As for the supper club phenomenon, as other cities around Winnipeg grew in size and status, that old Chicago / Minneapolis / Winnipeg entertainment circuit that had been around since the days of vaudeville began to disappear.
By the mid 1960s clubs relied more on local talent to fill stages and that favoured a new crop of up-and-coming locals including Lenny Breau, The Squires (Neil Young's band) and Chad Allen and the Reflections (later renamed The Guess Who).
By the late 1960s supper clubs gave way to more informal hotel lounges. From old favourites like the Marlborough (with the Golden Crown) and the McLaren (with the Fiesta Room) to the crop of new hotels like the Gordon chain and Viscout Gort, most hotels had a live music lounge.
The Towers continued into the early 70s when the Ginakes Brothers, (some of whom went on to open the Pony Corral chain), took it over. It was then renovated into Studio 44, Winnipeg's largest discotheque. In 1981 it was renovated again into the Stage West Dinner Theatre.
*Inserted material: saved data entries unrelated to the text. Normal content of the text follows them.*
(** An iteration from [begin()] to [end()] visits the elements in order. *)
Lemma traverse_run q l : wf q → represents q l → ∀ fuel k,
  (k ≤ length l)%nat → (length l - k ≤ fuel)%nat →
  traverse fuel q (It (_head q + Z.of_nat k)) = Ok (drop k l).
Proof.
  intros Hw [Hl Hr]. pose proof Hw as [].
  assert (end_ q = It (_head q + Z.of_nat (length l))) as He.
  { unfold end_, tail. rewrite !u64_id by (unfold is_u64; rewrite ?u64_id; unfold is_u64; lia).
    f_equal. lia. }
  induction fuel as [|fuel IH]; intros k Hk Hf; cbn [traverse]; rewrite He; unfold it_eq; cbn [_idx].
  all: destruct (Z.eqb_spec (_head q + Z.of_nat k) (_head q + Z.of_nat (length l)));
    [by rewrite drop_ge by lia|].
  { lia. }
  destruct (lookup_lt_is_Some_2 l k) as [x Hx]; [lia|].
  unfold deref, get. cbn [_idx]. rewrite slot_run by (done || lia). cbn [mbind res_bind].
  rewrite (Hr _ _ Hx). unfold it_inc. cbn [_idx]. rewrite u64_id by (unfold is_u64; lia).
  replace (_head q + Z.of_nat k + 1) with (_head q + Z.of_nat (S k)) by lia.
  rewrite IH by lia. by rewrite (drop_S l x k).
Qed.

Lemma ctor_wf x c : 0 < c < 2 ^ 63 → wf (ctor x c) ∧ represents (ctor x c) [].
Proof. intros Hc. split; [split; cbn; rewrite ?length_replicate; lia|]. split; [done|]. intros ? ? ?. done. Qed.
End CircularQueue.
Arguments t : clear implicits.
Arguments op : clear implicits.

Lemma queue_witness :
  ∃ q', exec_all (ctor 0 3) [PushBack 1; PushBack 2; PushBack 3; PushBack 4; PopFront 1] = Ok q' ∧
    wf q' ∧ represents q' [3; 4].
Proof.
  destruct (ctor_wf 0 3) as [Hw Hr]; [lia|].
  apply (queue_refines (ctor 0 3) [] [PushBack 1; PushBack 2; PushBack 3; PushBack 4; PopFront 1] Hw Hr).
  - repeat constructor; cbn; lia.
  - cbn. lia.
Defined.
End CircularQueue.

Module SatCounter.

(** [GenericSatCounter<T>], with [T] an unsigned type of [w] bits. *)
Record t := mk { initialVal : Z; maxVal : Z; counter : Z }.
#[export] Instance t_eta : Eta t := λ c, mk (initialVal c) (maxVal c) (counter c).

Definition trunc (w x : Z) : Z := x mod 2 ^ w.

Definition ctor (w bits initial_val : Z) : res t :=
  one ← shl64 1 bits;
  let maxVal := trunc w (u64 (one - 1)) in
  if w <? bits then Abort FatalError
  else if maxVal <? initial_val then Abort FatalError
  else Ok (mk initial_val maxVal initial_val).

Definition swap (this other : t) : t * t := (other, this).
(** The move constructor leaves a zero-bit counter behind. *)
Definition move (w : Z) (other : t) : res (t * t) :=
  temp ← ctor w 0 0;
  Ok (other, fst (swap other temp)).

Definition inc (w : Z) (c : t) : t :=
  if counter c <? maxVal c then c <| counter ::= λ x, trunc w (x + 1) |> else c.
Definition dec (w : Z) (c : t) : t :=
  if 0 <? counter c then c <| counter ::= λ x, trunc w (x - 1) |> else c.
(** The postfix operators also return the old counter. *)
Definition post_inc (w : Z) (c : t) : t * t := (c, inc w c).
Definition post_dec (w : Z) (c : t) : t * t := (c, dec w c).

(** Shifts are computed in [int] or [T], whichever is wider. *)
Definition shr (w : Z) (c : t) (shift : Z) : res t :=
  if shift <? 0 then Abort AssertFailed
  else if Z.max 32 w <=? shift then Abort UndefinedBehavior
  else Ok (c <| counter ::= λ x, Z.shiftr x shift |>).
Definition shl (w : Z) (c : t) (shift : Z) : res t :=
  if shift <? 0 then Abort AssertFailed
  else if Z.max 32 w <=? shift then Abort UndefinedBehavior
  else
    let c := c <| counter ::= λ x, trunc w (Z.shiftl x shift) |> in
    Ok (if maxVal c <? counter c then c <| counter := maxVal c |> else c).

(** [operator+=] and [operator-=] call each other on negative values. *)
Definition add_nonneg (w : Z) (c : t) (value : Z) : t :=
  if value <=? maxVal c - counter c then c <| counter ::= λ x, trunc w (x + value) |>
  else c <| counter := maxVal c |>.
Definition sub_nonneg (w : Z) (c : t) (value : Z) : t :=
  if value <? counter c then c <| counter ::= λ x, trunc w (x - value) |>
  else c <| counter := 0 |>.
(** [-value] on [long long]. *)
Definition negate (value : Z) : res Z :=
  if value =? - 2 ^ 63 then Abort UndefinedBehavior else Ok (- value).
Definition add (w : Z) (c : t) (value : Z) : res t :=
  if 0 <=? value then Ok (add_nonneg w c value)
  else v ← negate value; Ok (sub_nonneg w c v).
Definition sub (w : Z) (c : t) (value : Z) : res t :=
  if 0 <=? value then Ok (sub_nonneg w c value)
  else v ← negate value; Ok (add_nonneg w c v).

Definition reset (c : t) : t := c <| counter := initialVal c |>.
Definition isSaturated (c : t) : bool := counter c =? maxVal c.
Definition saturate (w : Z) (c : t) : Z * t :=
  (trunc w (maxVal c - counter c), c <| counter := maxVal c |>).

(** ** Every operation clamps *)

Record wf (w : Z) (c : t) : Prop := {
  wf_width : 8 ≤ w ≤ 64;
  wf_max : 0 ≤ maxVal c < 2 ^ w;
  wf_init : 0 ≤ initialVal c ≤ maxVal c;
  wf_counter : 0 ≤ counter c ≤ maxVal c;
}.

Inductive op := Inc | Dec | Add (v : Z) | Sub (v : Z) | Shr (s : Z) | Shl (s : Z) | Reset | Saturate.

Definition exec (w : Z) (c : t) (o : op) : res t :=
  match o with
  | Inc => Ok (inc w c) | Dec => Ok (dec w c)
  | Add v => add w c v | Sub v => sub w c v
  | Shr s => shr w c s | Shl s => shl w c s
  | Reset => Ok (reset c) | Saturate => Ok (snd (saturate w c))
  end.

(** The operation on unbounded integers. *)
Definition ideal (c : t) (o : op) : Z :=
  match o with
  | Inc => counter c + 1 | Dec => counter c - 1
  | Add v => counter c + v | Sub v => counter c - v
  | Shr s => counter c / 2 ^ s | Shl s => counter c * 2 ^ s
  | Reset => initialVal c | Saturate => maxVal c
  end.

Definition op_ok (w : Z) (c : t) (o : op) : Prop :=
  match o with
  | Add v | Sub v => - 2 ^ 63 < v < 2 ^ 63
  | Shr s => 0 ≤ s < 32
  | Shl s => 0 ≤ s < 32 ∧ counter c * 2 ^ s < 2 ^ w
  | _ => True
  end.

Lemma trunc_id w x : 0 ≤ x < 2 ^ w → trunc w x = x.
Proof. apply Z.mod_small. Qed.

(** [c'] is [c] with its value clamped from [y]. *)
Definition clamped (w : Z) (c c' : t) (y : Z) : Prop :=
  wf w c' ∧ maxVal c' = maxVal c ∧ counter c' = Z.max 0 (Z.min (maxVal c) y).

Lemma clamped_set w c f y : wf w c →
  f (counter c) = Z.max 0 (Z.min (maxVal c) y) → clamped w c (c <| counter ::= f |>) y.
Proof. intros [] Hf. split; [split; cbn; lia|]. by split. Qed.

Lemma clamped_same w c y : wf w c →
  counter c = Z.max 0 (Z.min (maxVal c) y) → clamped w c c y.
Proof. done. Qed.

Lemma add_nonneg_clamps w c v : wf w c → 0 ≤ v → clamped w c (add_nonneg w c v) (counter c + v).
Proof.
  intros Hw Hv. pose proof Hw as []. unfold add_nonneg.
  bool_to_prop; apply clamped_set; rewrite ?trunc_id; (done || lia).
Qed.

Lemma sub_nonneg_clamps w c v : wf w c → 0 ≤ v → clamped w c (sub_nonneg w c v) (counter c - v).
Proof.
  intros Hw Hv. pose proof Hw as []. unfold sub_nonneg.
  bool_to_prop; apply clamped_set; rewrite ?trunc_id; (done || lia).
Qed.

Lemma inc_clamps w c : wf w c → clamped w c (inc w c) (counter c + 1).
Proof.
  intros Hw. pose proof Hw as []. unfold inc.
  bool_to_prop; [apply clamped_set|apply clamped_same]; rewrite ?trunc_id; (done || lia).
Qed.

Lemma dec_clamps w c : wf w c → clamped w c (dec w c) (counter c - 1).
Proof.
  intros Hw. pose proof Hw as []. unfold dec.
  bool_to_prop; [apply clamped_set|apply clamped_same]; rewrite ?trunc_id; (done || lia).
Qed.

Lemma shl_clamps w c s : wf w c → 0 ≤ s < 32 → counter c * 2 ^ s < 2 ^ w →
  ∃ c', shl w c s = Ok c' ∧ clamped w c c' (counter c * 2 ^ s).
Proof.
  intros Hw Hs Hfit. pose proof Hw as []. unfold shl.
  destruct (Z.ltb_spec s 0), (Z.leb_spec (Z.max 32 w) s); try lia.
  eexists. split; [done|]. cbn. rewrite Z.shiftl_mul_pow2 by lia.
  assert (0 ≤ counter c * 2 ^ s) by nia. rewrite trunc_id by lia.
  destruct (Z.ltb_spec (maxVal c) (counter c * 2 ^ s)).
  - split; [by split; cbn; lia|]. split; [done|cbn; lia].
  - apply (clamped_set w c (λ x, trunc w (Z.shiftl x s))); [done|].
    rewrite Z.shiftl_mul_pow2, trunc_id; lia.
Qed.

Lemma shr_clamps w c s : wf w c → 0 ≤ s < 32 →
  ∃ c', shr w c s = Ok c' ∧ clamped w c c' (counter c / 2 ^ s).
Proof.
  intros Hw Hs. pose proof Hw as []. unfold shr.
  destruct (Z.ltb_spec s 0), (Z.leb_spec (Z.max 32 w) s); try lia.
  eexists. split; [done|]. apply clamped_set; [done|]. rewrite Z.shiftr_div_pow2 by lia.
  assert (0 ≤ counter c / 2 ^ s) by (apply Z.div_pos; lia).
  assert (counter c / 2 ^ s ≤ counter c) by (apply Z.div_le_upper_bound; nia). lia.
Qed.

(** Every operation of a saturating counter gives the ideal
    result clamped to [0 .. maxVal]; the left shift does so as long as it moves no
    bit out of the counter's type. *)
Theorem counter_clamps w c o :
  wf w c → op_ok w c o →
  ∃ c', exec w c o = Ok c' ∧ clamped w c c' (ideal c o).
Proof.
  intros Hw Ho. destruct o as [| |v|v|z|z| |]; cbn [exec ideal op_ok] in *.
  - eexists. split; [done|]. by apply inc_clamps.
  - eexists. split; [done|]. by apply dec_clamps.
  - unfold add, negate. destruct (Z.leb_spec 0 v), (Z.eqb_spec v (- 2 ^ 63)); try lia;
      (eexists; split; [done|]).
    + by apply add_nonneg_clamps.
    + rewrite <- (Z.opp_involutive v) at 2. apply sub_nonneg_clamps; [done|lia].
  - unfold sub, negate. destruct (Z.leb_spec 0 v), (Z.eqb_spec v (- 2 ^ 63)); try lia;
      (eexists; split; [done|]).
    + by apply sub_nonneg_clamps.
    + rewrite <- (Z.add_opp_r _ v). apply add_nonneg_clamps; [done|lia].
  - by apply shr_clamps.
  - destruct Ho. by apply shl_clamps.
  - pose proof Hw as []. eexists. split; [done|]. apply clamped_set; [done|lia].
  - pose proof Hw as []. eexists. split; [done|]. apply clamped_set; [done|lia].
Qed.

Lemma counter_witness : ∃ c', exec 8 (mk 0 3 2) (Add 7) = Ok c' ∧ clamped 8 (mk 0 3 2) c' 9.
Proof. apply (counter_clamps 8 (mk 0 3 2) (Add 7)); [split; cbn; lia|cbn; lia]. Defined.

(** A left shift that moves a bit out of the type does not
    saturate: the overflow test sees the truncated value. *)
Example shl_loses_saturation :
  (c ← ctor 8 8 0x81; shl 8 c 1) = Ok (mk 0x81 0xff 0x02).
Proof. reflexivity. Qed.
End SatCounter.

Module ChunkGenerator.

Record t := mk {
  curAddr : Z;
  nextAddr : Z;
  curSize : Z;
  nextSize : Z;
  sizeLeft : Z;
  startAddr : Z;
  chunkSize : Z;
}.
#[export] Instance t_eta : Eta t := λ g,
  mk (curAddr g) (nextAddr g) (curSize g) (nextSize g) (sizeLeft g) (startAddr g) (chunkSize g).

Definition ctor (_startAddr totalSize _chunkSize : Z) : res t :=
  if negb ((_chunkSize =? 0) || isPowerOf2 _chunkSize) then Abort AssertFailed
  else
    let curAddr := _startAddr in
    nextAddr ←
      (if _chunkSize =? 0 then Ok (u64 (_startAddr + totalSize))
       else
         nextAddr ← roundUp _startAddr _chunkSize;
         let nextAddr := if curAddr =? nextAddr then u64 (nextAddr + _chunkSize) else nextAddr in
         Ok (Z.min nextAddr (u64 (_startAddr + totalSize))));
    let curSize := u64 (nextAddr - curAddr) in
    let sizeLeft := u64 (totalSize - curSize) in
    Ok (mk curAddr nextAddr curSize (Z.min sizeLeft _chunkSize) sizeLeft _startAddr _chunkSize).

Definition addr (g : t) : Z := curAddr g.
Definition size (g : t) : Z := curSize g.
Definition complete (g : t) : Z := u64 (curAddr g - startAddr g).
Definition done (g : t) : bool := curSize g =? 0.
Definition last (g : t) : bool := sizeLeft g =? 0.

Definition setNext (g : t) (next : Z) : res t :=
  if next <? nextAddr g then Abort AssertFailed
  else
    let skipping := Z.min (u64 (next - nextAddr g)) (sizeLeft g) in
    let g := g <| sizeLeft ::= λ s, u64 (s - skipping) |>
               <| curSize ::= λ s, u64 (s + skipping) |> <| nextAddr := next |> in
    if chunkSize g =? 0 then Abort AssertFailed
    else
      up ← roundUp next (chunkSize g);
      let g := g <| nextSize := u64 (up - next) |> in
      Ok (if nextSize g =? 0 then g <| nextSize := Z.min (sizeLeft g) (chunkSize g) |> else g).

Definition next (g : t) : bool * t :=
  if last g then (false, g <| curSize := 0 |>)
  else
    let g := g <| curAddr := nextAddr g |> <| curSize := nextSize g |> in
    let g := g <| sizeLeft ::= λ s, u64 (s - curSize g) |>
               <| nextAddr ::= λ a, u64 (a + curSize g) |> in
    (true, g <| nextSize := Z.min (sizeLeft g) (chunkSize g) |>).

(** The chunks of [for (...; !gen.done(); gen.next())], within [fuel] of them. *)
Fixpoint chunks (fuel : nat) (g : t) : option (list (Z * Z)) :=
  if done g then Some []
  else match fuel with
  | O => None
  | S fuel => cons (addr g, size g) <$> chunks fuel (snd (next g))
  end.

(** [l] tiles the [n] bytes from [a] without crossing a multiple of [cs]. *)
Fixpoint tiles (cs a n : Z) (l : list (Z * Z)) : Prop :=
  match l with
  | [] => n = 0
  | (x, s) :: l => x = a ∧ 0 < s ≤ n ∧ a / cs = (a + s - 1) / cs ∧ tiles cs (a + s) (n - s) l
  end.

(** The state between two chunks of a region ending before [2^64]. *)
Record wf (cs : Z) (g : t) : Prop := {
  wf_cs : chunkSize g = cs;
  wf_cur : 0 ≤ curAddr g ∧ 0 < curSize g;
  wf_left : 0 ≤ sizeLeft g;
  wf_end : curAddr g + curSize g + sizeLeft g < 2 ^ 64;
  wf_next : nextAddr g = curAddr g + curSize g;
  wf_nextSize : nextSize g = Z.min (sizeLeft g) cs;
  wf_block : curAddr g / cs = (curAddr g + curSize g - 1) / cs;
  wf_aligned : 0 < sizeLeft g → nextAddr g mod cs = 0;
}.

Lemma next_run cs g : wf cs g → 0 < sizeLeft g → 0 < cs →
  let n := Z.min (sizeLeft g) cs in
  let a := curAddr g + curSize g in
  next g = (true, mk a (a + n) n (Z.min (sizeLeft g - n) cs) (sizeLeft g - n) (startAddr g) cs).
Proof.
  intros [] Hl Hcs n a. unfold next, last. destruct (Z.eqb_spec (sizeLeft g) 0); [lia|].
  destruct g as [ca na cz nz sl sa c]. cbn in *. subst c na nz.
  unfold set_field. cbn. rewrite !u64_id by (unfold is_u64; lia). reflexivity.
Qed.

Lemma blocks_left cs n : 0 < cs → 0 < n →
  0 ≤ (n - Z.min n cs + cs - 1) / cs < (n + cs - 1) / cs.
Proof.
  intros Hcs Hn. split; [apply Z.div_pos; lia|].
  replace (n + cs - 1) with ((n - 1) + 1 * cs) by lia. rewrite Z.div_add by lia.
  destruct (Z.le_ge_cases n cs).
  - rewrite Z.min_l, Z.sub_diag, (Z.div_small (0 + cs - 1)) by lia.
    pose proof (Z.div_pos (n - 1) cs). lia.
  - rewrite Z.min_r by lia. replace (n - cs + cs - 1) with (n - 1) by lia. lia.
Qed.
The building was torn down in 1985 to make way for the Portage Place development.
For more on Streisand in Winnipeg:
A fan site has a page dedicated to the Winnipeg stint and includes an audio clip of the Tonight Show interview (which is where Streisand's Winnipeg quote above comes from). Also see Babs' big night in the 'Peg for some behind the scenes tidbits.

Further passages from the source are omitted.